> **Task description**: Note each line in the data below that holds "land", and copy it.

> **The data**:

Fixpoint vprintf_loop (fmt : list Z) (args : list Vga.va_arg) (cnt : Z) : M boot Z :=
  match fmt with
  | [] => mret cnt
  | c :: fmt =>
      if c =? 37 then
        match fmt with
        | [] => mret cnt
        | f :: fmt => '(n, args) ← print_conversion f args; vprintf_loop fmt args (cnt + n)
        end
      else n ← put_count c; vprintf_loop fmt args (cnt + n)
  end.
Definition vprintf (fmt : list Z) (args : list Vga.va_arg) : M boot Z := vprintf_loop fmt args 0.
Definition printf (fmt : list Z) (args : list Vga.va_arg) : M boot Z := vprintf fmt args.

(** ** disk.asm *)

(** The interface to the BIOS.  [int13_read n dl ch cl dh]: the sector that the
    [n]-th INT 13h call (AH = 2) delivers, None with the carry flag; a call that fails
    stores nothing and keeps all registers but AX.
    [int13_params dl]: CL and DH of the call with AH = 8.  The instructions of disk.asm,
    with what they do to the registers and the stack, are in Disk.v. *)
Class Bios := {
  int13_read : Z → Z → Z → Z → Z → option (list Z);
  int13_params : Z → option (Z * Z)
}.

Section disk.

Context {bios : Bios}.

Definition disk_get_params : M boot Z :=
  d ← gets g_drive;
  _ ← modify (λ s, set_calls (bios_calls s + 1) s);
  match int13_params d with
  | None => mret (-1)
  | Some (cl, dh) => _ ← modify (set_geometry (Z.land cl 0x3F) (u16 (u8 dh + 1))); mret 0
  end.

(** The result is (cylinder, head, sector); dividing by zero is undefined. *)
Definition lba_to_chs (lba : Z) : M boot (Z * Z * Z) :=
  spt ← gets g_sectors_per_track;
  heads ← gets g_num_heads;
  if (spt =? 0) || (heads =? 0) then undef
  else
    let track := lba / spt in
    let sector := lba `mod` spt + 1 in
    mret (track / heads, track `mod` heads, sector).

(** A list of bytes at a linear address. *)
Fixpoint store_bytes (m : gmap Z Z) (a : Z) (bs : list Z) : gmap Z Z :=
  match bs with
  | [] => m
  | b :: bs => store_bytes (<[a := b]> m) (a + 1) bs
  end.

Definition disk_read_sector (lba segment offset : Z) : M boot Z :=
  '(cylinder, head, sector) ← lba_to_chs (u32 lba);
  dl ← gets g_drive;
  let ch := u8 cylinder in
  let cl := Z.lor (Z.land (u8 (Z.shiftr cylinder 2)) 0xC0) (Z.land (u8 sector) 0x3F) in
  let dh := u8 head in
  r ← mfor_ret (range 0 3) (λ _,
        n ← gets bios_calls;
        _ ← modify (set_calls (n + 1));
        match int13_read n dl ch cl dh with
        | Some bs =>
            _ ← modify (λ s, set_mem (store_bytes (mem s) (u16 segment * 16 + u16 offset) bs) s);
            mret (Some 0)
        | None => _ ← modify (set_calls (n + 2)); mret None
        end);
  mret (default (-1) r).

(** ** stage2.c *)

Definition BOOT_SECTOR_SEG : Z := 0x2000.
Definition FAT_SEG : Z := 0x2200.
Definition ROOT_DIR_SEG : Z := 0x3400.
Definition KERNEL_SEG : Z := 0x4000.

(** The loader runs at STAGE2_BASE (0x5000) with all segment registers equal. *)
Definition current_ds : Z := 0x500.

> **Result of this task**:
  | Some (cl, dh) => _ ← modify (set_geometry (Z.land cl 0x3F) (u16 (u8 dh + 1))); mret 0
  let cl := Z.lor (Z.land (u8 (Z.shiftr cylinder 2)) 0xC0) (Z.land (u8 sector) 0x3F) in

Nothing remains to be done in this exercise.